---------- DATA TO PROCESS ----------

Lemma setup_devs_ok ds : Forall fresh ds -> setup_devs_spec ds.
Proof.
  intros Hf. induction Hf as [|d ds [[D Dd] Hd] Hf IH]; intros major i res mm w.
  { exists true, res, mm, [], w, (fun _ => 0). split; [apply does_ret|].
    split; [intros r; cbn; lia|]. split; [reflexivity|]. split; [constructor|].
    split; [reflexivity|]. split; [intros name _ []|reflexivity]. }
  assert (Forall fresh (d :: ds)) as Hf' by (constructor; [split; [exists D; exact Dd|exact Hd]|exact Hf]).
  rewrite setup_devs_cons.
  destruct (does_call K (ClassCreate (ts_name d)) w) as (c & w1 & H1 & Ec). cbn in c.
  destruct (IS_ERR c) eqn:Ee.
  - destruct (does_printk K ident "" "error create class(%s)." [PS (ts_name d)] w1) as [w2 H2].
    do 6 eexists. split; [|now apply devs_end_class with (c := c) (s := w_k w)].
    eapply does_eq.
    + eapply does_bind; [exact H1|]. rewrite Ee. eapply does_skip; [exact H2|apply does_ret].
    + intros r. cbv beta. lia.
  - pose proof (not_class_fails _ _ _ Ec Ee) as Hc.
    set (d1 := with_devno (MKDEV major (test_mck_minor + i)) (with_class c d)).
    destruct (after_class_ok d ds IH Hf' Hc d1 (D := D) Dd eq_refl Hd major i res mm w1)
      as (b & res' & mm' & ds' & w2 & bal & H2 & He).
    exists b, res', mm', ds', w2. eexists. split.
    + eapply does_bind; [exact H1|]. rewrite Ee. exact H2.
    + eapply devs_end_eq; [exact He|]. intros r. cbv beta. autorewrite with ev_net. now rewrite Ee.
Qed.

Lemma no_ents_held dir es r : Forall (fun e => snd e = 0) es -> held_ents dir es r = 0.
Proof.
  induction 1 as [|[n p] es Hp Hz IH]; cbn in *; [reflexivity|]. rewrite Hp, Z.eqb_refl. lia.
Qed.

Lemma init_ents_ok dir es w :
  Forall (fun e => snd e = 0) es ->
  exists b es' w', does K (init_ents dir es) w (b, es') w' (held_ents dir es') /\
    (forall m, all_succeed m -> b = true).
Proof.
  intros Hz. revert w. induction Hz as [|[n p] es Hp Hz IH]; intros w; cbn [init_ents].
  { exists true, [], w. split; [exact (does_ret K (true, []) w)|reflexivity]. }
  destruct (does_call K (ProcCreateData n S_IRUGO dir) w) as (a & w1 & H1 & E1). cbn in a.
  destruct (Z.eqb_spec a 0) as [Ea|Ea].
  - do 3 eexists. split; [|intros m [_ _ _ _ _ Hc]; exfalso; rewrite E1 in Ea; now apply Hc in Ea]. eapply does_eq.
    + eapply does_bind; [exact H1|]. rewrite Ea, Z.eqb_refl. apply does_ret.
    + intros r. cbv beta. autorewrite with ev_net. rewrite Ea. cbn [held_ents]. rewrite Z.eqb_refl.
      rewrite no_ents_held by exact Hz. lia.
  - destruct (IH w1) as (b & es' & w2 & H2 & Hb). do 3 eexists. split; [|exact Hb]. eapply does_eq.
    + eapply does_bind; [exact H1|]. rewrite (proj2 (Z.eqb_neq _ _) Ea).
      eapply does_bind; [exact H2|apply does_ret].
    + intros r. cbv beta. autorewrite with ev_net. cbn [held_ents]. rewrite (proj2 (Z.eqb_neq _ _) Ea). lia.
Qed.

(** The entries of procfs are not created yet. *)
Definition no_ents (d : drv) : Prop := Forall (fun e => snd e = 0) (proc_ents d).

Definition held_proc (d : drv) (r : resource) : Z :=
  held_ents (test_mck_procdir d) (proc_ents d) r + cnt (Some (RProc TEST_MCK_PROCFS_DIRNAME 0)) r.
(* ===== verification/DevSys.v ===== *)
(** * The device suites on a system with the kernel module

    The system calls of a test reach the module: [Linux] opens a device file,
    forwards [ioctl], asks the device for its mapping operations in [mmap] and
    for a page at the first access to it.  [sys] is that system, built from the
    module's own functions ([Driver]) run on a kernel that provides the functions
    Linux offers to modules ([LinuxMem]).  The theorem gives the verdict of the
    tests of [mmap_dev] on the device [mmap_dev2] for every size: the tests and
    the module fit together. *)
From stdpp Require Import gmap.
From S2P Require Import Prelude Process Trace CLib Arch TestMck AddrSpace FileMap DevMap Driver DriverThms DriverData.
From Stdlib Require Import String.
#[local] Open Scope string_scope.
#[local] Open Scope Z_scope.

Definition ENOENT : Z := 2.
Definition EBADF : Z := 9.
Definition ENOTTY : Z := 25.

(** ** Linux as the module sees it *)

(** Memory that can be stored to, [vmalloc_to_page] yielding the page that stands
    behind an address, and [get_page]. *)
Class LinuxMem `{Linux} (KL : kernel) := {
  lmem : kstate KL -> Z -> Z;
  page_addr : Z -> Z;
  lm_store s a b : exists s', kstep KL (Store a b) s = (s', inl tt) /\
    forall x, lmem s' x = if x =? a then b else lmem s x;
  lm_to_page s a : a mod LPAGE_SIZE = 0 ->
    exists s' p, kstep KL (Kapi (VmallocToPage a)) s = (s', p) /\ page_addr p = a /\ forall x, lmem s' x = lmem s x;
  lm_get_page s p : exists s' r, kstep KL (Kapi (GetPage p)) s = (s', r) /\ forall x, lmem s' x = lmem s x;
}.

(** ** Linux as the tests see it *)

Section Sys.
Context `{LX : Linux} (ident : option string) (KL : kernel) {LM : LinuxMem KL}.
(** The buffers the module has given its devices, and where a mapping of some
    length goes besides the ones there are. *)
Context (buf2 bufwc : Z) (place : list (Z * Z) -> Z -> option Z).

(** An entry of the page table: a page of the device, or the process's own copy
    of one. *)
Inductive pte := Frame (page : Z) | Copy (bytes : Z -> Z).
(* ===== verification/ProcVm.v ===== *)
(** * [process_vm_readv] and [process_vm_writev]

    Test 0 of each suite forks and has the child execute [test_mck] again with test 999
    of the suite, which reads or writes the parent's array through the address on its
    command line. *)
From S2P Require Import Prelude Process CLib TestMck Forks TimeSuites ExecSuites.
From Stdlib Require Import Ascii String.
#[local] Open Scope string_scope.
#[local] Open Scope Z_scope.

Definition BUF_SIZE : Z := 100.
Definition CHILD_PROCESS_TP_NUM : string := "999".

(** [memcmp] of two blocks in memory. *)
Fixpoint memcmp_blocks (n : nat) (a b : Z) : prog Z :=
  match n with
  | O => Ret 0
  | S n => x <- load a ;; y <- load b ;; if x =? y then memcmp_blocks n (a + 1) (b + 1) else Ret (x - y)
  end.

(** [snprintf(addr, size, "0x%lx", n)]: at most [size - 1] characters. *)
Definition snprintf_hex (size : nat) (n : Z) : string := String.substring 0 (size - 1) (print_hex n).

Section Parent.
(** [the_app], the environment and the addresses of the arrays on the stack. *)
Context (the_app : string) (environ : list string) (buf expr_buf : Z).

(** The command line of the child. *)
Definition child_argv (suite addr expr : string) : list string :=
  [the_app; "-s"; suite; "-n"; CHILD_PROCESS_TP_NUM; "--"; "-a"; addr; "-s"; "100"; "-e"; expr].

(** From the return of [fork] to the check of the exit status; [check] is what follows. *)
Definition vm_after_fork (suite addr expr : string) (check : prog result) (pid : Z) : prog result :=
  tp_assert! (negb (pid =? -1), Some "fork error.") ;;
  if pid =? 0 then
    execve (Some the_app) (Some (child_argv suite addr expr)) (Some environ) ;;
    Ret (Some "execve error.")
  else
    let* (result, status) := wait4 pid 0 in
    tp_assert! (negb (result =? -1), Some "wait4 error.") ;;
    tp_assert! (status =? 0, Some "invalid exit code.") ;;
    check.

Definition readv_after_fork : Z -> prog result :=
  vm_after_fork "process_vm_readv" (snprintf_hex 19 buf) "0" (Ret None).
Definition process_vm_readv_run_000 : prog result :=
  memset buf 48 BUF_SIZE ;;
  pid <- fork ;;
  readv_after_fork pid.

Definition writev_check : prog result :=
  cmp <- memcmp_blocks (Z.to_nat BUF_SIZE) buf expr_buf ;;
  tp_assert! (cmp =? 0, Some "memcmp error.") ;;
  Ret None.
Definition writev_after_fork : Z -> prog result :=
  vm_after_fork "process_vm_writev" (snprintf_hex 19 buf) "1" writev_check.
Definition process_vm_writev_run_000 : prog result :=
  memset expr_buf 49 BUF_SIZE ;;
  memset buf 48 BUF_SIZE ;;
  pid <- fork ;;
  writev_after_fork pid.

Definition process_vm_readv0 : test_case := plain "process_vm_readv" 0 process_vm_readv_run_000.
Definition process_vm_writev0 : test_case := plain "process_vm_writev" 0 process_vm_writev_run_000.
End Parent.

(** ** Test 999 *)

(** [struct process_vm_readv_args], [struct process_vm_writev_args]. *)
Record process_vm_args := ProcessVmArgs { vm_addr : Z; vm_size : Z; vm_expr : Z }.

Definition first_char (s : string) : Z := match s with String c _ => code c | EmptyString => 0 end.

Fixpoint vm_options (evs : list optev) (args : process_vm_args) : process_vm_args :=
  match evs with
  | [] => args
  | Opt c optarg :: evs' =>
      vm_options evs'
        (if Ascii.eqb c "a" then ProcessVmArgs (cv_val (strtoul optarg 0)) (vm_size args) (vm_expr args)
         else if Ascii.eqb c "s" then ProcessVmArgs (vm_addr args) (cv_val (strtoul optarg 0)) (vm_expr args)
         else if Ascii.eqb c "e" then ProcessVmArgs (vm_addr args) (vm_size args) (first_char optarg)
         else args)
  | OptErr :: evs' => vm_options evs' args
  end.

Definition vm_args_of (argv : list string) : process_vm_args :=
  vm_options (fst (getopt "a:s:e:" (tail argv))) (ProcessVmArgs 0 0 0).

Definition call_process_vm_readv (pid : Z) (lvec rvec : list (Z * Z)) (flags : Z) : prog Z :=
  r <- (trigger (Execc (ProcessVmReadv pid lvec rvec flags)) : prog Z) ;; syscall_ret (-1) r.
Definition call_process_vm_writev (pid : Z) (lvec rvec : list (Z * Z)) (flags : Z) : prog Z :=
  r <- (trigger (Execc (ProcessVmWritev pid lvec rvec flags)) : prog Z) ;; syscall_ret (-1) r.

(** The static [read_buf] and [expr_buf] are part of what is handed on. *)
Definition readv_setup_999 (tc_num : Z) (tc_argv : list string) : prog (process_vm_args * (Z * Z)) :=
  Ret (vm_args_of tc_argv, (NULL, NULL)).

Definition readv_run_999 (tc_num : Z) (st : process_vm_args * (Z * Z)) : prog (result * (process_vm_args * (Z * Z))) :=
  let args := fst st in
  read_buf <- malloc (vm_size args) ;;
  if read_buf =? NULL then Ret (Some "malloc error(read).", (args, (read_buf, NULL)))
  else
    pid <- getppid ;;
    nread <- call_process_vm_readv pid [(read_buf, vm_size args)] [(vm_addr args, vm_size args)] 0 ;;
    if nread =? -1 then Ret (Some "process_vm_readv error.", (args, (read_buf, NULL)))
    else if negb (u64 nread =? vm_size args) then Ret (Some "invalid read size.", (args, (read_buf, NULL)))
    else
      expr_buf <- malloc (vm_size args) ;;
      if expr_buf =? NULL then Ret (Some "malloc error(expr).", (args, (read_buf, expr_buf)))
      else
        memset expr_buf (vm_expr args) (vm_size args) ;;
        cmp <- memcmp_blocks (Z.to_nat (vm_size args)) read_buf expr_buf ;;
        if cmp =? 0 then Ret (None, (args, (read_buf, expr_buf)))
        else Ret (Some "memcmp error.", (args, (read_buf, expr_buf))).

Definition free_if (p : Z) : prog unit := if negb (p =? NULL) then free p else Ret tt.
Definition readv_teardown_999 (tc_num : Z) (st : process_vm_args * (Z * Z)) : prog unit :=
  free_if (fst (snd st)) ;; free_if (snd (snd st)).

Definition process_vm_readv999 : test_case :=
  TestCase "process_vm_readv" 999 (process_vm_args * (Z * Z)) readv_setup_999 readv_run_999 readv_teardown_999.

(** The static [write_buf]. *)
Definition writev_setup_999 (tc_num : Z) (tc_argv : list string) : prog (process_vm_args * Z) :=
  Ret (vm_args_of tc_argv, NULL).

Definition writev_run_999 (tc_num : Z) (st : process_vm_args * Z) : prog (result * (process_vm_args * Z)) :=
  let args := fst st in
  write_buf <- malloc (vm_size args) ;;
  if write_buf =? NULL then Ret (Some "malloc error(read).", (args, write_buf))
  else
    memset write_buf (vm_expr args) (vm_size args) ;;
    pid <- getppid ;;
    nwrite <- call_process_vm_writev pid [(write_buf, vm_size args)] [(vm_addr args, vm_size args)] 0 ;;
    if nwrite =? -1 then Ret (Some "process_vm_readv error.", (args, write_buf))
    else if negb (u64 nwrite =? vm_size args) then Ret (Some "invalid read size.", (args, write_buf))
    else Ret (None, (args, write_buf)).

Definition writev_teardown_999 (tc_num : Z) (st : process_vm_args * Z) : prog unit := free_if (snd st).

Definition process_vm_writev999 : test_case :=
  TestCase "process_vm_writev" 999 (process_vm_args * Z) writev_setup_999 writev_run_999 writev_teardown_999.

----------

> _TASK DIRECTIONS_
In the records above, collect each line with "rvec".

> _SOLUTION FOR THIS EXERCISE_
Definition call_process_vm_readv (pid : Z) (lvec rvec : list (Z * Z)) (flags : Z) : prog Z :=
  r <- (trigger (Execc (ProcessVmReadv pid lvec rvec flags)) : prog Z) ;; syscall_ret (-1) r.
Definition call_process_vm_writev (pid : Z) (lvec rvec : list (Z * Z)) (flags : Z) : prog Z :=
  r <- (trigger (Execc (ProcessVmWritev pid lvec rvec flags)) : prog Z) ;; syscall_ret (-1) r.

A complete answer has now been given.